The problem - Copy out each line featuring the string "built" from the entries beneath.

Stored data entries:
(** * invest-ai: the Streamlit dashboard script [in_ai.py]

    A shallow embedding of the script: the three helper functions
    ([get_company_info], [get_fundamentals], [get_recent_prices]) and the
    top-level flow (credential check, sidebar, the four sections of the
    comparison), followed by the properties of the natural-language
    specification that concern them. *)

From Stdlib Require Import ZArith String Ascii List Lia Bool Sorted.
From Stdlib Require Import DecimalString.
From Stdlib Require Import Floats.SpecFloat.
From stdpp Require Import gmap strings.

Open Scope string_scope.
Open Scope Z_scope.

(** ** Python values *)

(** The values the provider's [info] dictionary holds and the script passes
    around.  The dictionary is decoded JSON: [None], booleans, integers,
    floats and strings, and lists and dicts.  Of a list or a dict, or of any
    other object whose type has no format of its own (bytes, a tuple), the
    script observes the name of the type, the truth value and [str()]. *)
Inductive PyVal :=
| PyNone
| PyBool (b : bool)
| PyInt (z : Z)
| PyFloat (f : spec_float)
| PyStr (s : string)
| PyObject (type_name : string) (truth : bool) (text : string).

(** Exceptions.  [StopException] is what [st.stop()] raises to end the script
    run; [External] is whatever an external collaborator (the market-data
    provider, the text-generation client) raises, by name. *)
Inductive exn :=
| StopException
| KeyError (key : string)
| ValueError (msg : string)
| TypeError (msg : string)
| AttributeError (msg : string)
| External (name : string).

Inductive result (A : Type) :=
| Ok (a : A)
| Raise (e : exn).
Arguments Ok {A} a.
Arguments Raise {A} e.

(** What an external collaborator does with a request: it returns a value,
    or it fails with an exception of its own. *)
Inductive Answer (A : Type) :=
| Returned (a : A)
| Failed (name : string).
Arguments Returned {A} a.
Arguments Failed {A} name.

Definition answer_result {A : Type} (a : Answer A) : result A :=
  match a with
  | Returned x => Ok x
  | Failed name => Raise (External name)
  end.

(** Truth value of a Python object ([bool(v)]). *)
Definition truthy (v : PyVal) : bool :=
  match v with
  | PyNone => false
  | PyBool b => b
  | PyInt z => negb (z =? 0)
  | PyFloat (S754_zero _) => false
  | PyFloat _ => true
  | PyStr s => negb (String.eqb s "")
  | PyObject _ truth _ => truth
  end.

(** [str(z)] for an integer. *)
Definition int_str (z : Z) : string := NilZero.string_of_int (Z.to_int z).

(** Thousands grouping of a digit string: a comma before every group of
    three digits counted from the right. *)
Fixpoint group_thousands (digits : string) : string :=
  match digits with
  | EmptyString => EmptyString
  | String c rest =>
      let r := String.length rest in
      String c (if (Nat.ltb 0 r && Nat.eqb (Nat.modulo r 3) 0)%bool
                then String "," (group_thousands rest)
                else group_thousands rest)
  end.

(** [format(z, ",")] for an integer: sign, then grouped digits. *)
Definition int_comma (z : Z) : string :=
  if z <? 0 then "-" ++ group_thousands (int_str (- z))
  else group_thousands (int_str z).

(** Dictionaries built by the script are dict literals whose insertion order
    is observed by [.items()]: association lists. *)
Definition PyDict := list (string * PyVal).

(** [d[k]] on a script-built dictionary. *)
Fixpoint getitem (d : PyDict) (k : string) : result PyVal :=
  match d with
  | nil => Raise (KeyError k)
  | (k', v) :: d' => if String.eqb k' k then Ok v else getitem d' k
  end.

Section Script.

(** Python's float printing ([str(f)] and [format(f, ",")]) is the
    interpreter's; the script's behaviour does not depend on which digits it
    produces. *)
Variable float_str : spec_float -> string.
Variable float_comma : spec_float -> string.

(** [str(v)], as an f-string placeholder without format spec applies it. *)
Definition py_str (v : PyVal) : string :=
  match v with
  | PyNone => "None"
  | PyBool b => if b then "True" else "False"
  | PyInt z => int_str z
  | PyFloat f => float_str f
  | PyStr s => s
  | PyObject _ _ text => text
  end.

(** [format(v, ",")], as the placeholder [{v:,}] applies it: numbers are
    grouped ([bool] is a subclass of [int]), a string rejects the comma, and
    an object without a format of its own rejects any format. *)
Definition format_comma (v : PyVal) : result string :=
  match v with
  | PyNone => Raise (TypeError "unsupported format string passed to NoneType.__format__")
  | PyBool b => Ok (int_comma (if b then 1 else 0))
  | PyInt z => Ok (int_comma z)
  | PyFloat f => Ok (float_comma f)
  | PyStr _ => Raise (ValueError "Cannot specify ',' with 's'.")
  | PyObject type_name _ _ =>
      Raise (TypeError ("unsupported format string passed to "
                        ++ type_name ++ ".__format__"))
  end.

(** [info.get(k)] on the provider's dictionary: [None] when the key is
    missing. *)
Definition dict_get (info : gmap string PyVal) (k : string) : PyVal :=
  match info !! k with
  | Some v => v
  | None => PyNone
  end.

(** The ["Market Cap"] entry:
    [f"${info.get('marketCap'):,}" if info.get("marketCap") else "N/A"]. *)
Definition market_cap_entry (info : gmap string PyVal) : result PyVal :=
  if truthy (dict_get info "marketCap") then
    match format_comma (dict_get info "marketCap") with
    | Ok s => Ok (PyStr ("$" ++ s))
    | Raise e => Raise e
    end
  else Ok (PyStr "N/A").

(** The dictionary [get_company_info] returns, from the provider's [info]. *)
Definition company_info_of (info : gmap string PyVal) : result PyDict :=
  match market_cap_entry info with
  | Ok cap =>
      Ok [ ("Company", dict_get info "longName");
           ("Sector", dict_get info "sector");
           ("Industry", dict_get info "industry");
           ("Market Cap", cap) ]
  | Raise e => Raise e
  end.

(** The dictionary [get_fundamentals] returns, from the provider's [info]. *)
Definition fundamentals_of (info : gmap string PyVal) : PyDict :=
  [ ("Previous Close", dict_get info "previousClose");
    ("Trailing P/E", dict_get info "trailingPE");
    ("Forward P/E", dict_get info "forwardPE");
    ("Price/Book", dict_get info "priceToBook") ].

(** ** Price history *)

(** A [pandas.Timestamp] of the history index: a calendar date and the time
    of day (nanoseconds since midnight). *)
Record Timestamp := {
  year : Z;
  month : Z;
  day : Z;
  nanos : Z
}.

(** A row of the frame [ticker.history] returns. *)
Record HistRow := {
  h_date : Timestamp;
  h_open : spec_float;
  h_high : spec_float;
  h_low : spec_float;
  h_close : spec_float;
  h_volume : Z
}.

(** The frame [ticker.history] returns: the name [reset_index] gives to the
    column of its index ("Date" for daily and longer intervals, "Datetime"
    for intraday ones), whether the index holds datetimes (the frame the
    provider returns when it has no data does not), and the rows.  The dates
    of the rows are read only when the index holds datetimes. *)
Record HistFrame := {
  index_name : string;
  index_datetimelike : bool;
  frame_rows : list HistRow
}.

(** A row of the frame [get_recent_prices] returns: the columns
    ["Date"], ["Close"], ["Volume"], the date as a string. *)
Record PriceRow := {
  Date : string;
  Close : spec_float;
  Volume : Z
}.

(** A two-digit, zero-padded field ([%m], [%d]). *)
Definition pad2 (n : Z) : string :=
  if n <? 10 then "0" ++ int_str n else int_str n.
(** C2.  A bid on an active auction that passes the three price checks
    is accepted: the call returns [true], and afterwards the price is
    the bid, the winner is the bidder, [total_bids] is one more, the
    bidder is in [unique_bidders] and one record, numbered with the new
    [total_bids], is appended to [bid_history].  With the default
    session: alice's 1050 is accepted, bob's 1060 is rejected with a
    message naming 1100, bob's 1100 is accepted. *)
Theorem place_bid_acceptance :
  (∀ s user value now,
     is_active s = true → 0 < value → current_price s < value →
     current_price s + min_increment s ≤ value →
     let r := place_bid s user value now in
     r.1.1 = true ∧
     current_price r.2 = value ∧
     current_winner r.2 = Some user ∧
     total_bids r.2 = total_bids s + 1 ∧
     user ∈ unique_bidders r.2 ∧
     bid_history r.2 =
       bid_history s ++
       [{| user := user; value := value; timestamp := strftime_HMS now;
           bid_number := total_bids r.2 |}]) ∧
  (∀ t0 t1 t2 t3,
     let r1 := place_bid (init 1000 50 t0) "alice" 1050 t1 in
     let r2 := place_bid r1.2 "bob" 1060 t2 in
     let r3 := place_bid r2.2 "bob" 1100 t3 in
     r1.1.1 = true ∧ current_price r1.2 = 1050 ∧
     r2.1 = (false, "❌ Giá tối thiểu phải là $1100 (tăng $50)") ∧
     r2.2 = r1.2 ∧
     r3.1.1 = true ∧ current_price r3.2 = 1100 ∧
     current_winner r3.2 = Some "bob").
Proof.
  split.
  - intros s user value now Hact H0 H1 H2 r. subst r.
    rewrite place_bid_valid by done. cbn [fst snd].
    cbn [current_price current_winner total_bids unique_bidders bid_history].
    split_and!; try done. set_solver.
  - intros t0 t1 t2 t3.
    rewrite (place_bid_valid (init 1000 50 t0)) by (cbn; done || lia).
    cbn [fst snd].
    rewrite place_bid_below_increment by (cbn; done || lia).
    cbn [fst snd].
    rewrite place_bid_valid by (cbn; done || lia).
    cbn [fst snd current_price current_winner min_increment init].
    split_and!; try done.
Qed.

Lemma place_bid_acceptance_witness :
  let r := place_bid (init 1000 50 0) "alice" 1050 1000000 in
  r.1.1 = true ∧
  current_price r.2 = 1050 ∧
  current_winner r.2 = Some "alice" ∧
  total_bids r.2 = 0 + 1 ∧
  "alice" ∈ unique_bidders r.2 ∧
  bid_history r.2 =
    [] ++
    [{| user := "alice"; value := 1050; timestamp := "00:00:01";
        bid_number := total_bids r.2 |}].
Proof.
  apply (proj1 place_bid_acceptance (init 1000 50 0) "alice" 1050 1000000);
    [reflexivity | lia | cbn; lia | cbn; lia].
Defined.

(** The session invariant on [int] prices.  In every reachable state
    the price is at least the starting price and is the value of the
    last record of [bid_history] (the starting price when there is
    none), [bid_history] has [total_bids] records, and their
    [bid_number]s are 1, 2, ..., [total_bids] in order. *)
Theorem reachable_invariant s :
  reachable s →
  starting_price s ≤ current_price s ∧
  current_price s = from_option value (starting_price s) (last (bid_history s)) ∧
  Z.of_nat (length (bid_history s)) = total_bids s ∧
  bid_number <$> bid_history s = seqZ 1 (total_bids s).
Proof.
  induction 1 as [sp mi now|s c now Hs (IH1 & IH2 & IH3 & IH4)].
  - cbn. split_and!; done || lia.
  - destruct c as [user value| |p]; cbn [step].
    + destruct (place_bid_cases s value)
        as [Hc|[[Ha Hc]|[(Ha & H0 & Hc)|[(Ha & H0 & H1 & Hc)|(Ha & H0 & H1 & Hc)]]]].
      * by rewrite place_bid_inactive.
      * by rewrite place_bid_not_positive.
      * by rewrite place_bid_not_above.
      * by rewrite place_bid_below_increment.
      * rewrite place_bid_valid by done. cbn. split_and!.
        -- lia.
        -- by rewrite last_snoc.
        -- rewrite length_app. cbn. lia.
        -- rewrite fmap_app, IH4. cbn. rewrite <- IH3.
           replace (Z.of_nat (length (bid_history s)) + 1)
             with (Z.of_nat (S (length (bid_history s)))) by lia.
           rewrite seqZ_S. f_equal. f_equal. lia.
    + done.
    + cbn. split_and!; done || lia.
Qed.

Lemma reachable_invariant_witness :
  let s := (place_bid (init 1000 50 0) "alice" 1050 1000000).2 in
  starting_price s ≤ current_price s ∧
  current_price s = from_option value (starting_price s) (last (bid_history s)) ∧
  Z.of_nat (length (bid_history s)) = total_bids s ∧
  bid_number <$> bid_history s = seqZ 1 (total_bids s).
Proof.
  apply reachable_invariant.
  apply (reachable_step _ (PlaceBid "alice" 1050)), reachable_init.
Defined.
End PlaceBid.


(** * Statistics, ending and resetting *)

Section Lifecycle.
Import Py Clock AuctionLogic.

Lemma place_bid_keeps_lifecycle s user value now :
  is_active (place_bid s user value now).2 = is_active s ∧
  end_time (place_bid s user value now).2 = end_time s.
Proof.
  unfold place_bid. destruct (is_active s) eqn:Ha; cbn [negb]; [|done].
  destruct (value <=? 0); [done|].
  destruct (value <=? current_price s); [done|]. cbv zeta.
  by destruct (value <? current_price s + min_increment s).
Qed.

(** An auction that is not active has been ended, and one that has
    been ended is not active. *)
Lemma reachable_ended s :
  reachable s → is_active s = false ↔ is_Some (end_time s).
Proof.
  induction 1 as [sp mi now|s c now Hs IH].
  - cbn. split; [done|]. by intros [? ?].
  - destruct c as [user value| |p]; cbn [step].
    + by destruct (place_bid_keeps_lifecycle s user value now) as [-> ->].
    + cbn. split; eauto.
    + cbn. split; [done|]. by intros [? ?].
Qed.

Lemma reachable_duration s now :
  reachable s →
  duration s now =
    Some (match end_time s with
          | Some e => total_seconds e (start_time s)
          | None => total_seconds now (start_time s)
          end).
Proof.
  intros Hs. unfold duration. destruct (end_time s) eqn:He; [done|].
  destruct (is_active s) eqn:Ha; [done|].
  apply (reachable_ended s Hs) in Ha. rewrite He in Ha. by destruct Ha.
Qed.

Lemma get_statistics_duration s now d :
  duration s now = Some d →
  ∃ st, get_statistics s now = Ok st ∧
        Stats.duration_seconds st = Some d ∧
        Stats.avg_bid_interval st =
          if total_bids s >? 0 then (d / inject_Z (total_bids s))%Q else 0%Q.
Proof.
  intros Hd. unfold get_statistics. rewrite Hd.
  destruct (Z.gtb_spec (total_bids s) 0) as [Hpos|Hle].
  - unfold truediv. destruct (Z.eqb_spec (total_bids s) 0); [lia|].
    cbn. eauto.
  - cbn. eauto.
Qed.

(** C8.  [get_statistics] never divides by zero, in any state.  With no
    bids it returns [avg_bid_interval = 0]; with [total_bids > 0] it
    returns [avg_bid_interval = duration_seconds / total_bids] wherever
    the duration is a number, which it is in every state an
    [AuctionState] object can reach. *)
Theorem get_statistics_avg_bid_interval s now :
  get_statistics s now ≠ Raise ZeroDivisionError ∧
  (total_bids s = 0 →
   ∃ st, get_statistics s now = Ok st ∧ Stats.avg_bid_interval st = 0%Q) ∧
  (∀ d, duration s now = Some d → 0 < total_bids s →
   ∃ st, get_statistics s now = Ok st ∧
         Stats.duration_seconds st = Some d ∧
         Stats.avg_bid_interval st = (d / inject_Z (total_bids s))%Q) ∧
  (reachable s → 0 < total_bids s →
   ∃ st d, get_statistics s now = Ok st ∧
           Stats.duration_seconds st = Some d ∧
           Stats.avg_bid_interval st = (d / inject_Z (total_bids s))%Q).
Proof.
  assert (∀ d, duration s now = Some d → 0 < total_bids s →
            ∃ st, get_statistics s now = Ok st ∧
                  Stats.duration_seconds st = Some d ∧
                  Stats.avg_bid_interval st = (d / inject_Z (total_bids s))%Q)
    as Hdefined.
  { intros d Hd Hpos.
    destruct (get_statistics_duration s now d Hd) as (st & Hst & Hds & Havg).
    exists st. split_and!; [done..|].
    rewrite Havg. by destruct (Z.gtb_spec (total_bids s) 0); [|lia]. }
  split_and!; [| |done|].
  - unfold get_statistics.
    destruct (Z.gtb_spec (total_bids s) 0) as [Hpos|Hle]; [|done].
    unfold truediv. destruct (duration s now); [|done].
    by destruct (Z.eqb_spec (total_bids s) 0); [lia|].
  - intros Hz. unfold get_statistics. rewrite Hz. cbn. eauto.
  - intros Hs Hpos.
    destruct (Hdefined _ (reachable_duration s now Hs) Hpos) as (st & Hst).
    by exists st; eexists.
Qed.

Your response -
(** Dictionaries built by the script are dict literals whose insertion order
(** [d[k]] on a script-built dictionary. *)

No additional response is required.